26/03/2014 13:11 GMT | Updated 26/05/2014 06:59 BST

Why Football Should Introduce Video Refereeing

The use of video refereeing has been an ongoing debate amongst football fans, pundits and professionals for quite a few years now.

Many argue that it would mar the flow of the game if there were constant stoppages, others say that it is a part of the sport and creates drama, allowing for articles and debates (such as this one).

However, football is supposed to be associated with fairness and fairness is abandoned when a player dives and receives a penalty or an excruciatingly bad refereeing decision goes unchallenged.

You can probably hazard a guess as to which refereeing decision I am talking about.

Andre Marriner's sending off of Kieran Gibbs against Chelsea was slightly bizarre, absurd and just silly.

Even after protests from the man he should have sent off, Alex Oxlade-Chamberlain, he refused to change his decision, much to the confusion of every single football fan in the UK.

He has since apologised, but it's difficult to overlook the fact that video referees would put an end to these sorts of blunders.

The FA have already given the go-ahead for goal-line technology to stop poor decisions such as Frank Lampard's definite goal against Germany or, possibly the greatest disallowed goal ever, Pedro Mendes's effort against Manchester United.

So why not video referees?

Video referees would eradicate the controversial decisions given by referees, that's a fact and technological advances in sport almost guarantees accurate and fast decisions.

The obscene amount of money in football means that this sort of technology is easily affordable, most certainly to the Premier League and maybe later in the lower leagues.


Possibly the biggest and most noticeable change would be diving in football.
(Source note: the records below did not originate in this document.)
Lemma row_of_stamped ip i levels data d0 :
  (forall k, In k (map fst levels) -> k <> ip) ->
  row_of levels data d0 ->
  row_of ((ip, i) :: levels) data (dict_set ip (VInt i) d0).
Proof.
  intros Hfresh (Hl & Hd & He). split; [|split].
  - intros k p [[= <- <-]|Hin]; [apply dict_get_set_same|].
    rewrite dict_get_set_other; [now apply Hl|].
    intros ->. apply (Hfresh k); [|reflexivity].
    apply in_map_iff. now exists (k, p).
  - intros k Hk. simpl in Hk.
    rewrite dict_get_set_other by tauto. apply Hd. tauto.
  - intros k v H. apply In_dict_set in H as [[-> ->]|H].
    + left. exists i. split; [now left | reflexivity].
    + destruct (He _ _ H) as [(p & Hp & ->)|Hdata]; [left|now right].
      exists p. split; [now right | reflexivity].
Qed.

Lemma inner_keys_fresh e rest ip levels data :
  element_at e rest ip levels data ->
  forall k, In k (map fst levels) -> k <> ip.
Proof.
  intros He k Hk. destruct (element_at_keys _ _ _ _ _ He k Hk) as [s ->].
  apply index_path_fresh.
Qed.
(** X11.  A snapshot that arrives during a turn does not reach the turn:
    the handlers of the turn hold the chat object they started with.
    After the snapshot replaced the chat in the map, a data event still
    writes the text to the replaced object and broadcasts that object;
    the chat of the map stays the received snapshot, without the text.
    Neither chat has the event name 'error' for id. *)
Theorem stream_after_replacement (data : Chat.t) (d : string) (t : Turn)
    (w : World) (c : Chat.t) :
  heap w !! turn_chat t = Some c ->
  Chat.id data <> "error" ->
  Chat.id c <> "error" ->
  let streamed :=
    Chat.with_messages
      (MessageTree.updateMessage (Message.with_content d (reply t))
         (Chat.messages c)) c in
  exists (t' : Turn) (w' : World) (l' : loc),
    (onmessage (ChatUpdate data) ;; on_data d t) w = Returned t' w' /\
    JsMap.get (Chat.id data) (chats w') = Some l' /\
    l' <> turn_chat t /\
    heap w' !! l' = Some data /\
    heap w' !! turn_chat t = Some streamed /\
    posted w' = posted w ++ [ChatUpdate streamed].
Proof.
  intros Hc Hdata Hne streamed.
  pose proof (lookup_lt_Some _ _ _ Hc) as Hlt.
  unfold bind. rewrite onmessage_runs by exact Hdata.
  match goal with |- context [on_data d t ?w1] =>
    destruct (on_data_runs d t w1 c) as (w' & Hrun & Hh & Hch & _ & _ & Hpo)
  end.
  { all_fields. by apply lookup_app_l_Some. }
  { exact Hne. }
  revert Hh Hch Hpo. all_fields. intros Hh Hch Hpo.
  eexists _, w', (length (heap w)). split; [exact Hrun|].
  rewrite Hh, Hch, Hpo.
  split; [apply get_set_eq|]. split; [lia|].
  split.
  - rewrite list_lookup_insert_ne by lia. apply heap_fresh.
  - split; [|done]. apply list_lookup_insert_eq. rewrite length_app. lia.
Qed.
(** Toggling the visibility of a language.  In the store, [persist]
    leaves under today's date a snapshot with the goals that were
    resolved for today before (the goals of the form when no snapshot
    was) and with the visibility of the four languages after the toggle;
    snapshots of other dates stay as they are.  In the component, while
    the language filter stays, the visibility is the toggled one and the
    goals of the form, the goals of the month and the records are
    untouched.  When hiding the language resets the filter, goals and
    records are loaded again: the goals of the form are replaced by the
    goals resolved for today (the goals of the form come back only when
    no snapshot was resolved before and the reload finds the one
    [persist] wrote), and when the reload finds that snapshot the
    visibility of the four languages is the stored one. *)
Theorem visibility_toggle_keeps_goals (seesFirst seesSecond : bool)
    (goalStore : GoalStore) (recordStore : RecordStore)
    (inSelectedMonth : DailyGoal → bool) (now today : Z) (dateFilter : string)
    (screen : Screen) (language : string) :
  let st := goalState screen in
  let next := flipped (languageVisibility st) language in
  let after := afterToggle seesFirst seesSecond goalStore recordStore inSelectedMonth
                           now today dateFilter screen language in
  let store' := after.1 in
  let st' := goalState after.2 in
  (∃ doc, getDailyGoal store' today = Some doc
          ∧ goals doc = match getDailyGoal goalStore today with
                        | Some g => goals g
                        | None => goalInputs st
                        end
          ∧ (∀ l, l ∈ Language → visibleOr (visibility doc) l = default true (next !! l))
          ∧ (shownFilter after.2 ≠ shownFilter screen → seesFirst = true →
             ∀ l, l ∈ Language →
                  languageVisibility st' !! l = Some (visibleOr (visibility doc) l)))
  ∧ (∀ g, goalDate g ≠ today →
          (g ∈ getAllDailyGoals store' ↔ g ∈ getAllDailyGoals goalStore))
  ∧ shownFilter after.2
    = (if truthyAt (languageVisibility st) language
          && bool_decide (shownFilter screen = language)
       then "all" else shownFilter screen)
  ∧ (shownFilter after.2 = shownFilter screen →
     languageVisibility st' = next
     ∧ goalInputs st' = goalInputs st
     ∧ monthGoals st' = monthGoals st
     ∧ shownRecords after.2 = shownRecords screen)
  ∧ (shownFilter after.2 ≠ shownFilter screen →
     goalInputs st'
     = match getDailyGoal goalStore today with
       | Some g => goals g
       | None => if seesFirst then goalInputs st else Constants.DEFAULT_DAILY_GOAL
       end).
Proof.
  cbv zeta.
  pose proof (afterToggle_store seesFirst seesSecond goalStore recordStore
                inSelectedMonth now today dateFilter screen language) as Hstore.
  set (doc := {| goalDate := today;
                 goals := match getDailyGoal goalStore today with
                          | Some g => goals g
                          | None => goalInputs (goalState screen)
                          end;
                 visibility :=
                   Some (normalizeVisibility
                           (Some (flipped (languageVisibility (goalState screen))
                                          language)));
                 updatedAt := now |}) in *.
  assert (getDailyGoal (put doc goalStore) today = Some doc) as Hdoc
    by apply (getDailyGoal_put doc).
  assert (∀ l, l ∈ Language →
               visibleOr (visibility doc) l
               = default true
                   (flipped (languageVisibility (goalState screen)) language !! l))
    as Hvis.
  { intros l Hl. unfold visibleOr at 1. simpl.
    by rewrite normalizeVisibility_lookup, bool_decide_eq_true_2. }
  split_and!.
  - exists doc. rewrite Hstore. split_and!; [done | done | done |].
    intros Hne -> l Hl.
    destruct (afterToggle_reloads true seesSecond goalStore recordStore
                inSelectedMonth now today dateFilter screen language Hne)
      as (_ & _ & _ & ->).
    rewrite Hstore, (loadGoals_some _ _ _ _ _ doc Hdoc). simpl.
    by rewrite normalizeVisibility_lookup, bool_decide_eq_true_2.
  - intros g Hg. rewrite Hstore. unfold getAllDailyGoals. rewrite elem_of_put. simpl.
    split; [intros [-> | [? _]]; done | auto].
  - apply afterToggle_filter.
  - intros Hsame. by rewrite afterToggle_stays.
  - intros Hne.
    destruct (afterToggle_reloads seesFirst seesSecond goalStore recordStore
                inSelectedMonth now today dateFilter screen language Hne)
      as (_ & _ & -> & _).
    destruct seesFirst.
    + rewrite Hstore, (loadGoals_some _ _ _ _ _ doc Hdoc). simpl.
      by destruct (getDailyGoal goalStore today).
    + unfold loadGoals. by destruct (getDailyGoal goalStore today).
Qed.
(** C1. The drag step of [mouseMove] computes the offset from the last
    two pointer positions, translates and restricts the stored bounds, but
    pushes the polygon as it was: with the rectangle NE(10,10)/SW(-10,-10)
    pressed at (0, 0) and the pointer moved to (5, 0), the source then holds
    NE(15,10)/SW(-5,-10) while the polygon pushed with it is still the ring
    of NE(10,10)/SW(-10,-10). *)
Theorem mouseMove_pushes_stale_polygon :
  let before := pressed view0 0 0 in
  let moved :=
    {| _ne := {| lng := 15; lat := 10 |}; _sw := {| lng := -5; lat := -10 |} |} in
  tracks (getBounds view0) before ∧
  ∃ after,
    mouseMove (pointer 5 0 1) before = Some after ∧
    previousPoint after = (0, 0) ∧ currentPoint after = (5, 0) ∧
    tracks moved after ∧
    moved = restrict (translate (0 - 5, 0 - 0) (getBounds view0)) ∧
    trackingRectCoordinates after = tracking_polygon (getBounds view0) ∧
    trackingRectCoordinates after ≠ tracking_polygon moved ∧
    calls after
    = calls before ++
      [SetData (Some moved) (tracking_polygon (getBounds view0));
       FitBounds (Some moved) 80].
Proof.
  intros before moved.
  assert (Hb : tracks (getBounds view0) before) by (vm_compute; reflexivity).
  split; [exact Hb|].
  eexists. split.
  { apply (mouseMove_ready (pointer 5 0 1) before (getBounds view0));
      [vm_compute; eexists; reflexivity .. | exact Hb]. }
  split; [vm_compute; reflexivity|]. split; [vm_compute; reflexivity|].
  split; [vm_compute; reflexivity|]. split; [vm_compute; reflexivity|].
  split; [vm_compute; reflexivity|].
  split; [vm_compute; intros H; discriminate H | vm_compute; reflexivity].
Qed.
Lemma X24_witness :
  foldl (Viewer.onmessage Samples.validTrace)
    (Viewer.fetchTraces Samples.validTrace (Concrete.tracesUpTo 2)) (Concrete.tracesUpTo 2)
  = [Concrete.traceNo 1; Concrete.traceNo 0; Concrete.traceNo 0; Concrete.traceNo 1].
Proof.
  apply (X24_fetched_and_replayed_history_shows_twice Samples.validTrace (Concrete.tracesUpTo 2)).
  - repeat constructor.
  - simpl. lia.
Defined.

(** ** Loading, again and again *)

(** X25. After any number of loads from its initial state the
    manager is either still in that state or enabled with a script
    that runs and defines at least one entry point, the flags
    telling which. *)
Theorem X25_an_enabled_manager_holds_a_running_script {lvm : VM}
    (loads : list (FileSystem * string)) :
  let lhm := foldl (λ lhm load, mainLoadsHook load.1 load.2 lhm) luaHookManager0 loads in
  lhm = luaHookManager0
  ∨ (enabled lhm = true
     ∧ hasRequest lhm || hasResponse lhm = true
     ∧ ∃ L, DoString (luaScript lhm) = Ok L
            ∧ hasRequest lhm = isFunction (GetGlobal L "processRequest")
            ∧ hasResponse lhm = isFunction (GetGlobal L "processResponse")).
Proof.
  cbv zeta. induction loads as [|[fs luaFile] loads IH] using rev_ind; [by left|].
  rewrite foldl_snoc. simpl. unfold mainLoadsHook, LoadHookScript.
  destruct (String.eqb luaFile ""); [exact IH|].
  destruct (fs luaFile) as [data|e]; [|exact IH].
  destruct (DoString (string_of_bytes data)) as [L|e] eqn:Hdo; [|exact IH].
  destruct (isFunction (GetGlobal L "processRequest")) eqn:Hreq;
    destruct (isFunction (GetGlobal L "processResponse")) eqn:Hresp; simpl;
    [right; split; [done|]; split; [done|]; exists L; by rewrite Hdo, Hreq, Hresp ..
    |exact IH].
Qed.
(** * The Interledger engine of [sofie_asset_transfer/interledger.py]

    A shallow embedding of the classes [State], [Transfer], [Interledger]
    and [StateInterledger], followed by the properties of the four stage
    operations ([receive_transfer], [send_transfer], [transfer_result],
    [process_result]) and of the state-aware constructor.

    Python objects are shared: the same [Transfer] object is referenced from
    [self.transfers] and from [self.transfers_sent], and a stage mutates it
    through either list.  The embedding therefore keeps an object store
    ([heap]) and lets both lists hold addresses into it. *)

From stdpp Require Import gmap strings list fin_maps fin_sets.

Open Scope Z_scope.

(** ** Python values, exceptions, futures *)

(** The Python values that flow through [Transfer.result] and through the
    asset identifiers. *)
Inductive value :=
  | VNone
  | VBool (b : bool)
  | VInt (z : Z)
  | VStr (s : string).

Global Instance value_eq_dec : EqDecision value.
Proof. solve_decision. Defined.

Global Instance value_countable : Countable value.
Proof.
  refine (inj_countable'
    (λ v, match v with
          | VNone => inl (inl ())
          | VBool b => inl (inr b)
          | VInt z => inr (inl z)
          | VStr s => inr (inr s)
          end)
    (λ x, match x with
          | inl (inl _) => VNone
          | inl (inr b) => VBool b
          | inr (inl z) => VInt z
          | inr (inr s) => VStr s
          end) _).
  by intros [].
Defined.

(** Truth value of a Python object, as tested by [if t.result:]. *)
Definition truthy (v : value) : bool :=
  match v with
  | VNone => false
  | VBool b => b
  | VInt z => negb (z =? 0)
  | VStr s => negb (String.eqb s "")
  end.

(** The exceptions of a run.  [NotAwaitable] stands for whatever
    [asyncio.wait] raises when an element of its argument is no future:
    CPython up to 3.10 raises [TypeError] (from [ensure_future]), CPython
    from 3.11 on raises [AttributeError] (from [add_done_callback]).  The
    code fixes no interpreter, so the class is left open. *)
Inductive exn :=
  | ValueError
  | TypeError
  | AttributeError
  | NotAwaitable
  | CancelledError
  | AdapterError (msg : string).

Global Instance exn_eq_dec : EqDecision exn.
Proof. solve_decision. Defined.

(** An [asyncio] future is pending, holds a result, or holds an exception
    (a cancelled future holds [CancelledError]). *)
Inductive fut_state :=
  | FPending
  | FDone (v : value)
  | FFailed (e : exn).

Global Instance fut_state_eq_dec : EqDecision fut_state.
Proof. solve_decision. Defined.

Global Instance fut_state_inhabited : Inhabited fut_state := populate FPending.

(** [Future.done()] *)
Definition done (s : fut_state) : bool :=
  match s with
  | FPending => false
  | _ => true
  end.

(** ** [class State(Enum)] *)
Inductive State := READY | SENT | COMPLETED | PROCESSED.

Global Instance State_eq_dec : EqDecision State.
Proof. solve_decision. Defined.

(** ** [class Transfer] *)

Abbreviation addr := nat (only parsing).
Abbreviation fid := nat (only parsing).

Record Transfer := mkTransfer {
  future : option fid;
  result : value;
  state : State;
  data : option (gmap string value);
}.
(** * ARShooter: the gesture, target, aim-assist, score and round logic

    A shallow embedding of the game core of the repository:

    - [ScoreManager]    (src/game/ScoreManager.ts)
    - [DiscManager]     (src/game/DiscManager.ts, the trophy version)
    - [ShootingSystem]  (src/game/ShootingSystem.ts)
    - [GestureDetector] (src/tracking/GestureDetector.ts)
    - [GameManager]     (src/game/GameManager.ts)
    - [Main], [App]     (src/main.ts: shoot, the pointer handler and the
                         game loop)

    JavaScript numbers are idealised: as rationals [Q] where the code only
    adds, multiplies, compares and rounds (score and round timer), and as
    reals [R] where it takes square roots, cosines or arc cosines (geometry).
    Rounding error, NaN and the infinities of IEEE doubles are outside the
    model, except for the [Infinity] the code itself writes, which is a
    constructor of [ExtR].  Every read of [performance.now()] is an explicit
    argument [now]; every [Math.random()] is a draw from the stream carried
    by the state.  Three.js meshes, materials and the scene graph are not
    modelled: only the numbers the game logic reads back. *)

From Stdlib Require Import List Bool Arith ZArith Lia.
From Stdlib Require Import QArith Qround.
From Stdlib Require Import Reals Lra Zfloor.
From Stdlib Require Import Recdef.
From Stdlib Require Lqa.
Import ListNotations.

(* ================================================================== *)
(** * Part I: the program *)
(* ================================================================== *)

(** ** ScoreManager *)

Module ScoreManager.
Local Open Scope Q_scope.

(** The private fields.  [score] only ever receives results of
    [Math.round], [combo] and [maxCombo] only [0] and [++]; [listening]
    tells whether [onScoreChange] registered a callback and [notified]
    counts its invocations. *)
Record t : Type := mk {
  score : Z;
  combo : nat;
  maxCombo : nat;
  lastHitTime : Q;
  listening : bool;
  notified : nat
}.

Definition comboTimeout : Q := 2000.
Definition basePoints : Q := 100.

Definition create : t := mk 0 0 0 0 false 0.

Definition onScoreChange (s : t) : t :=
  mk (score s) (combo s) (maxCombo s) (lastHitTime s) true (notified s).

(** [this.onChange?.()] *)
Definition fireOnChange (s : t) : t :=
  if listening s
  then mk (score s) (combo s) (maxCombo s) (lastHitTime s) true (S (notified s))
  else s.

(** [a > b] on numbers. *)
Definition Qgtb (a b : Q) : bool := negb (Qle_bool a b).

(** [Math.round]: nearest integer, halves towards plus infinity. *)
Definition Math_round (x : Q) : Z := Qfloor (x + (1 # 2)).

Definition multiplierOf (c : nat) : Q :=
  if (20 <=? c)%nat then 5
  else if (10 <=? c)%nat then 3
  else if (5 <=? c)%nat then 2
  else if (3 <=? c)%nat then 3 # 2
  else 1.

Definition getMultiplier (s : t) : Q := multiplierOf (combo s).

Record HitResult : Type := mkHit {
  points : Z;
  hitCombo : nat;
  multiplier : Q
}.

(** [hit(tierMultiplier = 1)]; [None] is the omitted argument. *)
Definition hit (s : t) (now : Q) (tierMultiplier : option Q) : HitResult * t :=
  let tm := match tierMultiplier with Some m => m | None => 1 end in
  (* Reset combo if too much time passed *)
  let c0 :=
    if Qgtb (now - lastHitTime s) comboTimeout && (0 <? combo s)%nat
    then 0%nat else combo s in
  let c1 := S c0 in
  let mc := if (maxCombo s <? c1)%nat then c1 else maxCombo s in
  let counted := mk (score s) c1 mc now (listening s) (notified s) in
  let m := getMultiplier counted in
  let pts := Math_round (basePoints * m * tm) in
  let s' :=
    fireOnChange
      (mk (score s + pts)%Z c1 mc now (listening s) (notified s)) in
  (mkHit pts c1 m, s').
Players may be less inclined to dive if they knew a video referee was in place.

This would stop players like Chelsea's Oscar, who was rightfully booked for one of the worst dives ever against Southampton on New Year's Day, making a habit out of hitting the deck.

As for the argument of video decisions 'halting the flow of play,' this happens anyway as players surround referees shouting and appealing for or against a decision given.


I'm not often one to compare football with rugby (mostly because I would get castigated for it by thousands of football fans), but their video referee technology is a fantastic way of keeping the game somewhat fair.

If a referee isn't sure of a decision, then he goes straight to the eye in the sky for him to take a closer look and make a decision.

This arguably adds more excitement to the game, as fans and spectators anxiously wait for the decision to be made and for it to be shown on the screen.

Imagine it. 'Any reason not to give Wayne Rooney a red card?' or 'Was Oscar fouled or should I give him a well-deserved yellow?'


The only valid reason I see for not implementing some form of video referee is because it could end the debates which surround the world of football following the match in question.

It is an integral part of the sport that words, often heated, are exchanged between rival fans and neutrals alike about whether or not it should have been a penalty or whether the foul should have been given.

Yes, video refereeing could possibly stop this, but correct decisions are somewhat expected from those who participate in professional football.

It's easy to blame poor refereeing decisions, but many of us have never been a referee for a football match, never mind a professional one, so it's easy for us to judge.

Gibbs's sending off instead of Oxlade-Chamberlain probably wasn't a match-changing decision and there is no argument that the Ox deserved a red card, but it was slightly unfair on Gibbs to have received the punishment for it.

Video refereeing would have pointed Andre Marriner in the right direction following the decision and the controversy would have been easily avoided.

A Matter of Time

Most likely, it'll be just a matter of time before video refereeing is introduced into football.

Whilst bad decisions and poor refereeing make for a bit of entertainment, they also cause annoyance and controversy whilst burdening the game with unnecessary criticism.

Fifa President Sepp Blatter wants 'tougher sanctions' on diving players, many Premier League managers want better refereeing and referees want to give as many correct decisions as possible.

It seems then, that there's only one solution.